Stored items
......

(** X12: in [src/unnamed/part_000] the one request of a check is the listing,
    which carries the health of each service: the result is the aggregate
    of the entries whose health text is one of the four words, the lines
    are theirs, and an entry with any other text is passed over; the closing
    message tells a listing without entries from one with. *)
Theorem inline_executeCheck_listing (w : World) (resp : Response)
  (sResp : list ListedService) :
  url_Parse (SupervisorURL plugin) = None ->
  url_Parse (URL rawServicesRequest) = None ->
  transport (List.length (requests w)) rawServicesRequest = Ok resp ->
  json_Decode_ListedServices (Body resp) = Ok sResp ->
  inline_executeCheck w
  = (Done (aggregate
             (map Status (recognised HealthCheck ListedServiceGroup sResp)),
           None),
     printed (sent w rawServicesRequest)
       (flat_map report (recognised HealthCheck ListedServiceGroup sResp)
        ++ text_closing HealthCheck ListedServiceGroup sResp)).
Proof.
  intros Hbase Hurl Hresp Hdec.
  unfold inline_executeCheck, http_NewRequest. rewrite Hbase.
  change (URL rawServicesRequest)
    with (SupervisorURL plugin +++ "/services") in Hurl.
  rewrite Hurl. unfold bind at 1. unfold client_Do.
  fold rawServicesRequest. rewrite Hresp, Hdec.
  apply text_run_spec.
Qed.

Lemma recognised_none {A : Type} (statusOf groupOf : A -> string)
  (sResp : list A) :
  Forall (fun s => readStatus (statusOf s) = None
                   \/ readStatus (statusOf s) = Some sensu.CheckStateOK)
    sResp ->
  flat_map report (recognised statusOf groupOf sResp) = []
  /\ aggregate (map Status (recognised statusOf groupOf sResp))
     = sensu.CheckStateOK.
Proof.
  induction 1 as [| s rest Hs _ [IHr IHa]]; [split; reflexivity |].
  rewrite (recognised_cons statusOf groupOf s rest), flat_map_app, map_app.
  unfold recognised at 1 3.
  cbn [flat_map].
  destruct Hs as [Hs | Hs]; rewrite Hs; cbn [app flat_map map].
  - now split.
  - split; [exact IHr |]. unfold aggregate in *. cbn [existsb].
    cbn [sensu.CheckStateOK sensu.CheckStateCritical sensu.CheckStateUnknown
           sensu.CheckStateWarning Status Z.eqb orb].
    exact IHa.
Qed.

(** X13: in [src/unnamed/part_000] a health text that is none of the four words
    raises nothing: a listing whose entries are OK or carry such a text
    (an empty one, say) gives the OK result, with the message that all
    health checks return OK as soon as there is an entry. *)
Theorem inline_executeCheck_unrecognised (w : World) (resp : Response)
  (sResp : list ListedService) :
  url_Parse (SupervisorURL plugin) = None ->
  url_Parse (URL rawServicesRequest) = None ->
  transport (List.length (requests w)) rawServicesRequest = Ok resp ->
  json_Decode_ListedServices (Body resp) = Ok sResp ->
  sResp <> [] ->
  Forall (fun s => readStatus (HealthCheck s) = None
                   \/ readStatus (HealthCheck s) = Some sensu.CheckStateOK)
    sResp ->
  inline_executeCheck w
  = (Done (sensu.CheckStateOK, None),
     printed (sent w rawServicesRequest)
       ["All health checks returning OK for loaded services"]).
Proof.
  intros Hbase Hurl Hresp Hdec Hne Hall.
  unfold inline_executeCheck, http_NewRequest. rewrite Hbase.
  change (URL rawServicesRequest)
    with (SupervisorURL plugin +++ "/services") in Hurl.
  rewrite Hurl. unfold bind at 1. unfold client_Do.
  fold rawServicesRequest. rewrite Hresp, Hdec.
  rewrite text_run_spec.
  destruct (recognised_none HealthCheck ListedServiceGroup sResp Hall)
    as [Hrep Hagg].
  unfold text_closing. rewrite Hrep, Hagg.
  cbn [Z.eqb sensu.CheckStateOK app].
  destruct sResp; [now contradiction Hne | reflexivity].
Qed.

(** X14: [executeCheck] of [src/unnamed/part_000] always returns: it indexes
    nothing.  It sends the listing request or none, its result is OK,
    WARNING or CRITICAL, and with an error nothing is printed; the error is
    a WARNING exactly when the supervisor URL does not parse, in which case
    no request is sent. *)
Theorem inline_executeCheck_returns (w : World) :
  exists code err w',
    inline_executeCheck w = (Done (code, err), w')
    /\ (code = sensu.CheckStateOK \/ code = sensu.CheckStateWarning
        \/ code = sensu.CheckStateCritical)
    /\ (requests w' = requests w
        \/ requests w' = requests w ++ [rawServicesRequest])
    /\ (err <> None ->
        stdout w' = stdout w
        /\ (code = sensu.CheckStateWarning
            <-> url_Parse (SupervisorURL plugin) <> None)
        /\ (code = sensu.CheckStateWarning -> w' = w)).
Proof.
  unfold inline_executeCheck, http_NewRequest.
  destruct (url_Parse (SupervisorURL plugin)) as [e |].
  { do 3 eexists. split; [reflexivity |].
    split; [now right; left | split; [now left |]].
    intros _. split; [reflexivity | split; [| reflexivity]].
    split; [discriminate | reflexivity]. }
  destruct (url_Parse (SupervisorURL plugin +++ "/services")) as [e |].
  { do 3 eexists. split; [reflexivity |].
    split; [now right; right | split; [now left |]].
    intros _. split; [reflexivity | split; [| discriminate]].
    split; [discriminate | intros H; now contradiction H]. }
  unfold bind at 1. unfold client_Do. fold rawServicesRequest.
  destruct (transport _ _) as [resp | e].
  2:{ do 3 eexists. split; [reflexivity |].
      split; [now right; right | split; [now right |]].
      intros _. split; [reflexivity | split; [| discriminate]].
      split; [discriminate | intros H; now contradiction H]. }
  destruct (json_Decode_ListedServices _) as [sResp | e].
  2:{ do 3 eexists. split; [reflexivity |].
      split; [now right; right | split; [now right |]].
      intros _. split; [reflexivity | split; [| discriminate]].
      split; [discriminate | intros H; now contradiction H]. }
  rewrite text_run_spec. do 3 eexists. split; [reflexivity |].
  split; [apply aggregate_range | split; [now right |]].
  intros H. now contradiction H.
Qed.

Lemma group_getServiceResponse_spec (req : Request) (w : World) :
  group_getServiceResponse req w =
    match transport (List.length (requests w)) req with
    | Err err => (Done (Err err), sent w req)
    | Ok resp =>
        match json_Decode_ListedServices (Body resp) with
        | Err err =>
            (Done (Err ("failed to decode service response: " +++ err)),
             sent w req)
        | Ok result => (Done (Ok result), sent w req)
        end
    end.
Proof.
  unfold group_getServiceResponse, bind, client_Do.
  destruct (transport _ _) as [resp |]; [| reflexivity].
  destruct (json_Decode_ListedServices _); reflexivity.
Qed.

(** One service of the loop of [group_checkServices], for a service with a
    [.]. *)
Lemma group_checkServices_loop_cons (service : string) (rest : list string)
  (result : list ListedService) (w : World) :
  has_dot service = true ->
  group_checkServices_loop (service :: rest) result w =
    match url_Parse (URL (groupRequest service)) with
    | Some err => (Done (Err err), w)
    | None =>
        match group_getServiceResponse (groupRequest service) w with
        | (Done (Ok sResp), w1) =>
            group_checkServices_loop rest (result ++ sResp) w1
        | (Done (Err err), w1) => (Done (Err err), w1)
        | (Panicked msg, w1) => (Panicked msg, w1)
        end
    end.
Proof.
  intros Hdot. cbn [group_checkServices_loop].
  rewrite SplitN_dot, Hdot.
  unfold bind at 1 2. unfold at_index, ret. cbn [nth_error].
  unfold http_NewRequest.
  change (URL (groupRequest service))
    with (SupervisorURL plugin +++ "/services/" +++ before_dot service
          +++ "/" +++ after_dot service).
  destruct (url_Parse _); [reflexivity |].
  unfold bind. fold (groupRequest service).
  destruct (group_getServiceResponse (groupRequest service) w)
    as [[[sResp | err] | msg] w1]; reflexivity.
Qed.

Lemma group_checkServices_loop_acc (services : list string) :
  forall (acc : list ListedService) (w : World),
    group_checkServices_loop services acc w =
      match group_checkServices_loop services [] w with
      | (Done (Ok l), w') => (Done (Ok (acc ++ l)), w')
      | (Done (Err err), w') => (Done (Err err), w')
      | (Panicked msg, w') => (Panicked msg, w')
      end.
Proof.
  induction services as [| service rest IH]; intros acc w.
  - cbn. unfold ret. now rewrite app_nil_r.
  - destruct (has_dot service) eqn:Hdot.
    + rewrite !(group_checkServices_loop_cons _ _ _ _ Hdot).
      destruct (url_Parse _); [reflexivity |].
      destruct (group_getServiceResponse _ w) as [[[sResp | err] | msg] w1];
        try reflexivity.
      rewrite (IH (acc ++ sResp)), (IH ([] ++ sResp)).
      destruct (group_checkServices_loop rest [] w1)
        as [[[l | err] | msg] w2]; try reflexivity.
      now rewrite <- app_assoc.
    + cbn [group_checkServices_loop]. rewrite SplitN_dot, Hdot.
      reflexivity.
Qed.

Lemma group_checkServices_app (pre post : list string) :
  forall (w w1 : World) (lp : list ListedService),
    group_checkServices pre w = (Done (Ok lp), w1) ->
    group_checkServices (pre ++ post) w =
      match group_checkServices post w1 with
      | (Done (Ok lq), w2) => (Done (Ok (lp ++ lq)), w2)
      | (Done (Err err), w2) => (Done (Err err), w2)
      | (Panicked msg, w2) => (Panicked msg, w2)
      end.
Proof.
  unfold group_checkServices.
  induction pre as [| service pre IH]; intros w w1 lp Hpre.
  - cbn in Hpre. unfold ret in Hpre. injection Hpre as <- <-.
    cbn [app].
    now destruct (group_checkServices_loop post [] w)
      as [[[lq | err] | msg] w2].
  - destruct (has_dot service) eqn:Hdot.
    2:{ cbn [group_checkServices_loop] in Hpre.
        rewrite SplitN_dot, Hdot in Hpre. discriminate. }
    cbn [app].
    rewrite (group_checkServices_loop_cons service pre [] w Hdot) in Hpre.
    rewrite (group_checkServices_loop_cons service (pre ++ post) [] w Hdot).
    destruct (url_Parse _); [discriminate |].
    destruct (group_getServiceResponse _ w) as [[[sResp | err] | msg] w0];
      try discriminate.
    rewrite group_checkServices_loop_acc in Hpre.
    rewrite group_checkServices_loop_acc.
    destruct (group_checkServices_loop pre [] w0)
      as [[[l | err] | msg] w0'] eqn:E; try discriminate.
    injection Hpre as <- <-.
    rewrite (IH w0 w0' l E).
    destruct (group_checkServices_loop post [] w0')
      as [[[lq | err] | msg] w2]; try reflexivity.
    now rewrite app_assoc.
Qed.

......

» YOUR GOAL
From the entries above, give again exactly the lines running from the line with "w') => (Done (Err err), w')" to the line with "- cbn in Hpre."; include both of those lines.

» EXERCISE SOLUTION
      | (Done (Err err), w') => (Done (Err err), w')
      | (Panicked msg, w') => (Panicked msg, w')
      end.
Proof.
  induction services as [| service rest IH]; intros acc w.
  - cbn. unfold ret. now rewrite app_nil_r.
  - destruct (has_dot service) eqn:Hdot.
    + rewrite !(group_checkServices_loop_cons _ _ _ _ Hdot).
      destruct (url_Parse _); [reflexivity |].
      destruct (group_getServiceResponse _ w) as [[[sResp | err] | msg] w1];
        try reflexivity.
      rewrite (IH (acc ++ sResp)), (IH ([] ++ sResp)).
      destruct (group_checkServices_loop rest [] w1)
        as [[[l | err] | msg] w2]; try reflexivity.
      now rewrite <- app_assoc.
    + cbn [group_checkServices_loop]. rewrite SplitN_dot, Hdot.
      reflexivity.
Qed.

Lemma group_checkServices_app (pre post : list string) :
  forall (w w1 : World) (lp : list ListedService),
    group_checkServices pre w = (Done (Ok lp), w1) ->
    group_checkServices (pre ++ post) w =
      match group_checkServices post w1 with
      | (Done (Ok lq), w2) => (Done (Ok (lp ++ lq)), w2)
      | (Done (Err err), w2) => (Done (Err err), w2)
      | (Panicked msg, w2) => (Panicked msg, w2)
      end.
Proof.
  unfold group_checkServices.
  induction pre as [| service pre IH]; intros w w1 lp Hpre.
  - cbn in Hpre. unfold ret in Hpre. injection Hpre as <- <-.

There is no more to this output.